Stay tuned: there is still time for quite a few more changes to be merged before the 2.6.15 window closes.


(Log in to post comments)

NTFS support?

Posted Nov 4, 2005 11:59 UTC (Fri) by pointwood (guest, #2814) [Link]

Can anyone post more info or a link to more info about the NTFS work that has been submitted?

NTFS support?

Posted Nov 4, 2005 16:04 UTC (Fri) by Felix.Braun (subscriber, #3032) [Link]

Anton Altaparmakov explains the extent of the new NTFS write support in his patch submission to LKML.

What's going into 2.6.15

Posted Nov 5, 2005 3:56 UTC (Sat) by pimlott (guest, #1535) [Link]

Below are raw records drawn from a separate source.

(* ===== verification/ApiErrors.v ===== *)
(** * Errors of the interfaces ([api_errors.py])

    A further hierarchy of exceptions, which are data classes: every class has its own
    defaults, and what is not given to a constructor is taken from them. The dictionary
    of an error is what a client gets. *)

From S2P Require Import Prelude PyRuntime PyText.
Local Open Scope Z_scope.

Inductive ErrorSeverity := LOW | MEDIUM | HIGH | CRITICAL.
Definition severity_value (s : ErrorSeverity) : string :=
  match s with LOW => "low" | MEDIUM => "medium" | HIGH => "high" | CRITICAL => "critical" end.

Inductive RecoveryAction := RETRY | RETRY_WITH_BACKOFF | CONTACT_SUPPORT | FIX_INPUT | REAUTHENTICATE | REQUEST_ACCESS | NO_ACTION.
Definition action_value (a : RecoveryAction) : string :=
  match a with
  | RETRY => "retry" | RETRY_WITH_BACKOFF => "retry_with_backoff" | CONTACT_SUPPORT => "contact_support" | FIX_INPUT => "fix_input"
  | REAUTHENTICATE => "reauthenticate" | REQUEST_ACCESS => "request_access" | NO_ACTION => "none"
  end.

Record ErrorDetail := { d_field : option string; d_message : string; d_code : option string; d_value : json }.

(** ** Classes *)

Inductive class :=
| MartyError | ValidationError | NotFoundError | AuthenticationError | AuthorizationError | ConflictError | RateLimitError
| ServiceUnavailableError | InternalError.

(** [retry_after] is a field of one class only. *)
Record error := {
  class_of : class; code : string; message : string; user_message : string; severity : ErrorSeverity; recovery_action : RecoveryAction;
  details : list ErrorDetail; http_status : Z; retry_after : Z }.

Record defaults := {
  def_code : option string; def_message : option string; def_user_message : option string; def_severity : ErrorSeverity;
  def_action : RecoveryAction; def_status : Z }.

Definition class_defaults (c : class) : defaults :=
  let d code message user s a status := {| def_code := Some code; def_message := Some message; def_user_message := Some user;
    def_severity := s; def_action := a; def_status := status |} in
  match c with
  | MartyError => {| def_code := None; def_message := None; def_user_message := None; def_severity := MEDIUM; def_action := NO_ACTION; def_status := 500 |}
  | ValidationError => d "VALIDATION_ERROR" "Validation failed" "Please check your input and try again" LOW FIX_INPUT 422
  | NotFoundError => d "NOT_FOUND" "Resource not found" "The requested resource was not found" LOW NO_ACTION 404
  | AuthenticationError => d "AUTHENTICATION_ERROR" "Authentication failed" "Please log in to continue" MEDIUM REAUTHENTICATE 401
  | AuthorizationError => d "AUTHORIZATION_ERROR" "Access denied" "You don't have permission to perform this action" MEDIUM NO_ACTION 403
  | ConflictError => d "CONFLICT" "Resource conflict" "The operation conflicts with the current state" LOW NO_ACTION 409
  | RateLimitError => d "RATE_LIMIT_EXCEEDED" "Rate limit exceeded" "Too many requests. Please try again later." LOW RETRY_WITH_BACKOFF 429
  | ServiceUnavailableError =>
      d "SERVICE_UNAVAILABLE" "Service temporarily unavailable" "The service is temporarily unavailable. Please try again later." HIGH RETRY_WITH_BACKOFF 503
  | InternalError => d "INTERNAL_ERROR" "An internal error occurred" "Something went wrong. Please try again or contact support." HIGH CONTACT_SUPPORT 500
  end.

(** The arguments of a constructor; [Some None] is a message for the user that is
    given as [None]. *)
Record arguments := {
  a_code : option string; a_message : option string; a_user_message : option (option string); a_severity : option ErrorSeverity;
  a_action : option RecoveryAction; a_details : list ErrorDetail; a_status : option Z; a_retry_after : option Z }.

Definition nothing_given : arguments := {|
  a_code := None; a_message := None; a_user_message := None; a_severity := None; a_action := None; a_details := []; a_status := None; a_retry_after := None |}.

Definition given {A} (a d : option A) : option A := match a with Some v => Some v | None => d end.

Definition construct (c : class) (a : arguments) : result error :=
  let d := class_defaults c in
  match given (a_code a) (def_code d), given (a_message a) (def_message d) with
  | Some code, Some message => Ok {|
      class_of := c; code := code; message := message;
      user_message := default message (match a_user_message a with Some u => u | None => def_user_message d end);
      severity := default (def_severity d) (a_severity a); recovery_action := default (def_action d) (a_action a);
      details := a_details a; http_status := default (def_status d) (a_status a); retry_after := default 60 (a_retry_after a) |}
  | _, _ => Raise (raise_ TypeError "missing required positional argument")
  end.

(** ** Special constructors *)

Definition detail (field : option string) (message : string) (value : json) : ErrorDetail :=
  {| d_field := field; d_message := message; d_code := None; d_value := value |}.

(** [cls(code=..., message=..., user_message=..., details=...)], code and message for
    the user as far as they are given. *)
Definition with_texts (c : class) (code : option string) (message : string) (user_message : option string) (ds : list ErrorDetail) : result error :=
  construct c {| a_code := code; a_message := Some message; a_user_message := Some <$> user_message; a_severity := None;
    a_action := None; a_details := ds; a_status := None; a_retry_after := None |}.

Definition for_field (field message : string) (value : json) : result error :=
  with_texts ValidationError None ("Validation failed for field '" +:+ field +:+ "': " +:+ message) (Some message) [detail (Some field) message value].

Definition for_fields (field_errors : pydict string) : result error :=
  with_texts ValidationError None ("Validation failed for " +:+ len_str field_errors +:+ " field(s)") None
    (map (fun kv => detail (Some (fst kv)) (snd kv) JNull) field_errors).

Definition for_resource (resource_type resource_id : string) : result error :=
  with_texts NotFoundError None (resource_type +:+ " with ID '" +:+ resource_id +:+ "' not found")
    (Some ("The " +:+ str_lower resource_type +:+ " you requested was not found")) [].

Definition invalid_credentials : result error :=
  with_texts AuthenticationError (Some "INVALID_CREDENTIALS") "Invalid credentials provided" (Some "The email or password you entered is incorrect") [].
Definition session_expired : result error :=
  with_texts AuthenticationError (Some "SESSION_EXPIRED") "Session has expired" (Some "Your session has expired. Please log in again.") [].
Definition invalid_token : result error :=
  with_texts AuthenticationError (Some "INVALID_TOKEN") "Invalid or expired token" (Some "Your authentication token is invalid or has expired") [].

Definition insufficient_permissions (required_permission : string) : result error :=
  with_texts AuthorizationError (Some "INSUFFICIENT_PERMISSIONS") ("Missing required permission: " +:+ required_permission)
    (Some "You don't have permission to perform this action") [].
Definition not_organization_member (org_id : string) : result error :=
  with_texts AuthorizationError (Some "NOT_ORGANIZATION_MEMBER") ("User is not a member of organization " +:+ org_id)
    (Some "You are not a member of this organization") [].

Definition duplicate_resource (resource_type identifier : string) : result error :=
  with_texts ConflictError (Some "DUPLICATE_RESOURCE") (resource_type +:+ " with identifier '" +:+ identifier +:+ "' already exists")
    (Some ("A " +:+ str_lower resource_type +:+ " with this identifier already exists")) [].
Definition invalid_state_transition (resource_type current_state target_state : string) : result error :=
  with_texts ConflictError (Some "INVALID_STATE_TRANSITION")
    ("Cannot transition " +:+ resource_type +:+ " from '" +:+ current_state +:+ "' to '" +:+ target_state +:+ "'")
    (Some "This operation cannot be performed in the current state") [].

(** ** What a client gets *)

Definition detail_dict (d : ErrorDetail) : json :=
  JDict [("field", jopt (d_field d)); ("message", JStr (d_message d)); ("code", jopt (d_code d))].

Definition to_dict (e : error) : pydict json :=
  [("code", JStr (code e)); ("message", JStr (message e)); ("user_message", JStr (user_message e));
   ("severity", JStr (severity_value (severity e))); ("recovery_action", JStr (action_value (recovery_action e)));
   ("details", JList (map detail_dict (details e)))] ++
  match class_of e with RateLimitError => [("retry_after", JInt (retry_after e))] | _ => [] end.

(** The same errors for other values of the refused fields. *)
Definition same_but_values (a b : ErrorDetail) : Prop := d_field a = d_field b /\ d_message a = d_message b /\ d_code a = d_code b.

(** The values that were refused are never sent: clients cannot tell two errors apart
    that differ in them alone. *)
Theorem values_not_sent c a b :
  Forall2 same_but_values (a_details a) (a_details b) ->
  a_code a = a_code b -> a_message a = a_message b -> a_user_message a = a_user_message b -> a_severity a = a_severity b ->
  a_action a = a_action b -> a_retry_after a = a_retry_after b ->
  match construct c a, construct c b with
  | Ok e, Ok f => to_dict e = to_dict f
  | Raise e, Raise f => e = f
  | _, _ => False
  end.
Proof.
  intros Hd Hc Hm Hu Hs Ha Hr. unfold construct. rewrite Hc, Hm, Hu, Hs, Ha, Hr.
  assert (map detail_dict (a_details a) = map detail_dict (a_details b)) as Hl.
  { clear -Hd. induction Hd as [|x y l k (Hf & Hx & Hy) _ IH]; [done|]. simpl. rewrite IH. unfold detail_dict. by rewrite Hf, Hx, Hy. }
  destruct (given (a_code b) (def_code (class_defaults c))); [|done].
  destruct (given (a_message b) (def_message (class_defaults c))); [|done]. unfold to_dict. cbn. by rewrite Hl.
Qed.

(** Every class but the base class can be raised without arguments, and has a status
    of its own. *)
Theorem class_statuses c d e f :
  construct c nothing_given = Ok e -> construct d nothing_given = Ok f -> http_status e = http_status f -> c = d.
Proof. destruct c, d; vm_compute; intros He Hf; try done; injection He as <-; injection Hf as <-; done. Qed.

Module Demo.
Definition refused (v : json) : arguments := {|
  a_code := None; a_message := None; a_user_message := None; a_severity := None; a_action := None;
  a_details := [detail (Some "password") "too short" v]; a_status := None; a_retry_after := None |}.

Lemma values_not_sent_witness :
  match construct ValidationError (refused (JStr "abc")), construct ValidationError (refused JNull) with
  | Ok e, Ok f => to_dict e = to_dict f
  | Raise e, Raise f => e = f
  | _, _ => False
  end.
Proof. apply (values_not_sent ValidationError (refused (JStr "abc")) (refused JNull)); try reflexivity. by repeat constructor. Defined.

(** The base class needs a code and a message. *)
Lemma base_class_needs_texts : is_ok (construct MartyError nothing_given) = false /\
  is_ok (for_fields [("mrz", "wrong check digit"); ("dob", "in the future")]) = true.
Proof. by vm_compute. Qed.
End Demo.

A new uevent device attribute in sysfs can be used to manually force the creation of a hotplug event for an existing device. This feature can be used to regenerate hotplug events for devices which were present when the system was booted.
This seems crazy: Why not have the "cold-plugger" talk to hotplug directly, instead of inventing a new communication channel through the kernel?

What about software suspend?

Posted Nov 5, 2005 18:00 UTC (Sat) by lacostej (guest, #2760) [Link]

I am a little bit lost. Heard that v2 was to be merged then that v3 (a user space version of the v2) was being worked on and the goal was to merge that one. So what's the timeframe? 2.6.15? .18 ? I would like to know whether I should wait or start building my own kernels, which I try to avoid when not really necessary.